Дверь скрипнула, появились Эммери и Камедиаров, они меня не видели, а я хорошо слышала их. Наверху Хозяин играл на фисгармонии, Сандро подпевал, оба они смеялись; неожиданным козлетоном подпел Николай Николаевич.
— Уж не думаете ли вы, — тихо и раздельно произнес Камедиаров, — что я буду изощряться, воздействуя на альфа-ритм его мозга, вызывая у него остановку сердца или остановку дыхания? Транспортируя его в другое измерение? За кого вы меня принимаете? За фокусника балаганного? За иллюзиониста из провинциального шапито? Я правила игры знаю. Все будет по-земному, просто, тихо, в традициях местных широт. Сначала доведу до его сведения, что его любимица медхен Ленхен — за кого он ее держит? Кем считает? Дочерью? Вечной женственности ипостасью? Беззащитным ребенком? Родной душой? Кстати, внешне она несколько напоминает его юношескую пассию, вы в курсе? — что эта самая Ленхен вломилась в его тайник, читала его письма, да еще и стащила их и на место не положила.
— Пока.
— Да, пока; стало быть, сейчас момент подходящий и есть. Что она все про всех знает и нагло изображает неведение, что она шантажировала Шиншиллу. Это его заденет сильно, не может не задеть, он отвлечется, забудется, потеряет бдительность, скорость реакции, способность предвидеть, — хотя бы на время. Все как по нотам. А потом на него донос напишут сослуживцы, он ведь у нас правдолюбец, человек на все времена, болтает что попало, проблем никаких; да и Леснин словечко замолвит в должной инстанции. И поедет наш Хозяин тривиальным образом на лесоповал. В ватнике. А с его сердцем и с его идеализмом долго он там не промыкается. Умрет в лагерной больнице. Или блатные прикончат. И никаких чудес, о Эммери, ни молний, ни громов, ни яду, ни прочих пошлостей.

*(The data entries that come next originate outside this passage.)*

(** * The ReAct step engine (llama_index/agent/v1/react.py)

    A shallow embedding of [ReActAgentStepEngine]: the construction of the
    engine, the resolution of tools, the extraction of a reasoning step from
    a model response, the processing of actions (blocking and suspending),
    the assembly of the response and the step runners.

    Python objects that are mutated in place and shared between steps (the
    two lists of the step state, and the conversational memory) live in an
    explicit heap and are named by references.  A raised exception is an
    error result that keeps the heap as it was when the exception was
    raised, so that what a failed step has already written stays visible.

    Not modelled: the callback manager's events and the verbose printing,
    which only observe the run. *)

From stdpp Require Import gmap strings list fin_maps.
From Stdlib Require Import ZArith.

Local Open Scope Z_scope.

(** ** Data of the collaborating modules *)

Inductive MessageRole := SYSTEM | USER | ASSISTANT | FUNCTION.

Module ChatMessage.
Record t := mk { content : option string; role : MessageRole }.
End ChatMessage.

Module ChatResponse.
Record t := mk { message : ChatMessage.t }.
End ChatResponse.

(** Keyword arguments of a tool call: a Python dict from argument name to
    value. *)
Abbreviation kwargs := (gmap string string).

(** Modelled from the spec: the reasoning step classes of
    llama_index.agent.react.types are not part of the sources; the spec has a
    tagged variant of an action (stated intent, tool name, structured input),
    an observation (the text of a tool result) and a terminal response. *)
Inductive BaseReasoningStep :=
| ActionReasoningStep (thought : string) (action : string) (action_input : kwargs)
| ObservationReasoningStep (observation : string)
| ResponseReasoningStep (response : string).

(** Modelled from the spec: the "is terminal" flag separates the response
    from the other steps. *)
Definition is_done (s : BaseReasoningStep) : bool :=
  match s with
  | ResponseReasoningStep _ => true
  | _ => false
  end.

(** Modelled from the spec: ToolOutput (llama_index.tools) is not part of the
    sources; it is an opaque result of one tool call that has a string
    rendering.  [raw_output] stands for the opaque part. *)
Module ToolOutput.
Record t := mk { content : string; raw_output : Z }.
Definition str (o : t) : string := content o.
End ToolOutput.

(** Modelled from the spec: a tool has a name, which is a string; the
    accessor [get_name] and the attribute [name] read the same field. *)
Module ToolMetadata.
Record t := mk { name : string; description : string }.
Definition get_name (m : t) : string := name m.
End ToolMetadata.

(** The exception a tool raises, carried as its message. *)
Definition ToolException := string.

Module BaseTool.
Record t := mk {
  metadata : ToolMetadata.t;
  call : kwargs -> ToolException + ToolOutput.t }.
End BaseTool.

Module AsyncBaseTool.
Record t := mk {
  metadata : ToolMetadata.t;
  call : kwargs -> ToolException + ToolOutput.t;
  acall : kwargs -> ToolException + ToolOutput.t }.
End AsyncBaseTool.

Module LLM.
Record t := mk {
  chat : list ChatMessage.t -> ChatResponse.t;
  achat : list ChatMessage.t -> ChatResponse.t }.
End LLM.
Lemma ldouble_le_key (e0 : Z) (a b : fp) :
  exponent_ge e0 a -> exponent_ge e0 b ->
  ldouble_le a b
  <-> Z_of_comparison (lex_compare (order_key e0 a) (order_key e0 b)) <= 0.
Proof.
  intros Ha Hb. unfold ldouble_le. split.
  - intros H. destruct (H initial_runtime) as (r & Hr & Hle).
    rewrite (ldouble_cmp_order_key e0 a b _ Ha Hb) in Hr.
    injection Hr as <-. exact Hle.
  - intros H rt. eexists. split; [apply (ldouble_cmp_order_key e0); assumption|].
    exact H.
Qed.

(** X3.  The order of the hook is transitive: if it answers LESS or EQUAL
    for [a], [b] and for [b], [c], it does so for [a], [c], NaN and
    infinite operands included. *)
Theorem ldouble_le_transitive (a b c : fp) :
  ldouble_le a b -> ldouble_le b c -> ldouble_le a c.
Proof.
  set (e0 := Z.min (exponent_or_zero a)
                   (Z.min (exponent_or_zero b) (exponent_or_zero c))).
  assert (Ha : exponent_ge e0 a) by (apply exponent_ge_le; unfold e0; lia).
  assert (Hb : exponent_ge e0 b) by (apply exponent_ge_le; unfold e0; lia).
  assert (Hc : exponent_ge e0 c) by (apply exponent_ge_le; unfold e0; lia).
  rewrite (ldouble_le_key e0 a b Ha Hb), (ldouble_le_key e0 b c Hb Hc),
    (ldouble_le_key e0 a c Ha Hc).
  rewrite !lex_compare_le. lia.
Qed.

Lemma ldouble_le_transitive_witness :
  ldouble_le (FNaN true 7) (fp_of_Z x87_extended 5).
Proof.
  apply (ldouble_le_transitive (FNaN true 7) (FInf true)
                               (fp_of_Z x87_extended 5)).
  - intros rt. exists (-1). split; [reflexivity|lia].
  - intros rt. exists (-1). split; [reflexivity|lia].
Defined.

(** X4.  The order of the hook is reflexive, also on NaN, and total. *)
Theorem ldouble_le_reflexive_total (a b : fp) :
  ldouble_le a a /\ (ldouble_le a b \/ ldouble_le b a).
Proof.
  set (e0 := Z.min (exponent_or_zero a) (exponent_or_zero b)).
  assert (Ha : exponent_ge e0 a) by (apply exponent_ge_le; unfold e0; lia).
  assert (Hb : exponent_ge e0 b) by (apply exponent_ge_le; unfold e0; lia).
  rewrite (ldouble_le_key e0 a a Ha Ha), (ldouble_le_key e0 a b Ha Hb),
    (ldouble_le_key e0 b a Hb Ha).
  rewrite !lex_compare_le. lia.
Qed.

(** X5.  The complex comparison hook is the scalar comparison of the two
    real parts, result and unordered signal alike: the imaginary cells
    are never read. *)
Theorem ldouble_complex_cmp_val_is_real_cmp (v1 v2 : value) (rt : runtime) :
  ldouble_complex_cmp_val v1 v2 rt
  = ldouble_cmp (ldouble_custom_val v1) (ldouble_custom_val v2) rt.
Proof.
  unfold ldouble_complex_cmp_val, bind.
  cbn [creall cimagl complex_of_real fst snd].
  destruct (ldouble_cmp (ldouble_custom_val v1) (ldouble_custom_val v2) rt)
    as [[r|e] rt'] eqn:E; [|reflexivity].
  destruct (r =? 0) eqn:Hr; [|reflexivity].
  apply Z.eqb_eq in Hr. subst r. reflexivity.
Qed.

(** ** Normal forms and the order *)

Lemma fp_compare_refl (x : fp) :
  is_nan x = false -> fp_compare x x = Some Eq.
Proof.
  intros H. pose proof (fp_compare_refl_nan x) as R. rewrite H in R.
  unfold fp_eq in R. destruct (fp_compare x x) as [[| |]|]; try discriminate.
  reflexivity.
Qed.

— То есть как раз сплошная пошлость.
— Эй! — крикнул сверху Сандро. — Куда вы там все запропастились?
Эммери и Камедиаров поднялись по лестнице в комнату, а я на цыпочках, тише мыши, проскользнула за ними на кухню. Тут раздался звонок в дверь; пришел Леснин.
Сердце у меня колотилось, как после бега взапуски, тени в комнате увеличились в размере и приобрели отчаянную беспросветную провальную глубину, а свечи горели вполнакала и оплывали слишком быстро.
— На чем я остановился? — спросил Сандро.
— На весьма тесном помещении, — откликнулся Николай Николаевич.
— Да, помещение, в коем проснулся Ганс, показалось ему более чем тесным; поначалу мелькнула у него шальная мысль: а не в гробу ли он? Но сперва он сообразил, что геометрия гроба несколько иная…
— Геометрия гроба — это блистательно, — сказал Хозяин.
— А кого из авангардистов хоронили в кубическом гробу? — спросил Николай Николаевич.
— …то есть соотношение высоты с шириною более подходило для сидящего, нежели для лежащего; потом пришло Гансу в голову, что на Востоке гробы вообще отсутствуют как таковые; и, наконец, услышал он превеселые женские голоса и даже весьма музыкальный смех, отнюдь не похоронного настроя. Женщин было несколько, и, в отличие от ящика, где сидел, согнувшись в три погибели, Ганс, судя по щелям и отверстиям в досках, там, где они смеялись и болтали, было светло.
— Правда ли, что у неверных только одна жена?
— Откуда у маленькой Тамам-и-шериф такой интерес к неверным?
— Значит ли это, Хинд, что ты как старшая жена осудила меня и сделала мне замечание?
— Я тебе не замечание сделала, а слегка пожурила; ты здесь недавно и плохо знаешь меня. Я доброжелательна, никому не желаю зла и меньше всего — тебе. Ты вообще еще ребенок. Что касается неверных, то и я слышала: у них одна жена, к тому же с открытым лицом.
— А! — вскричали жены хором.
— Видимо, для восточных людей женщина с открытым лицом — все равно что мужчина с открытым задом, — мрачно сказал Шиншилла.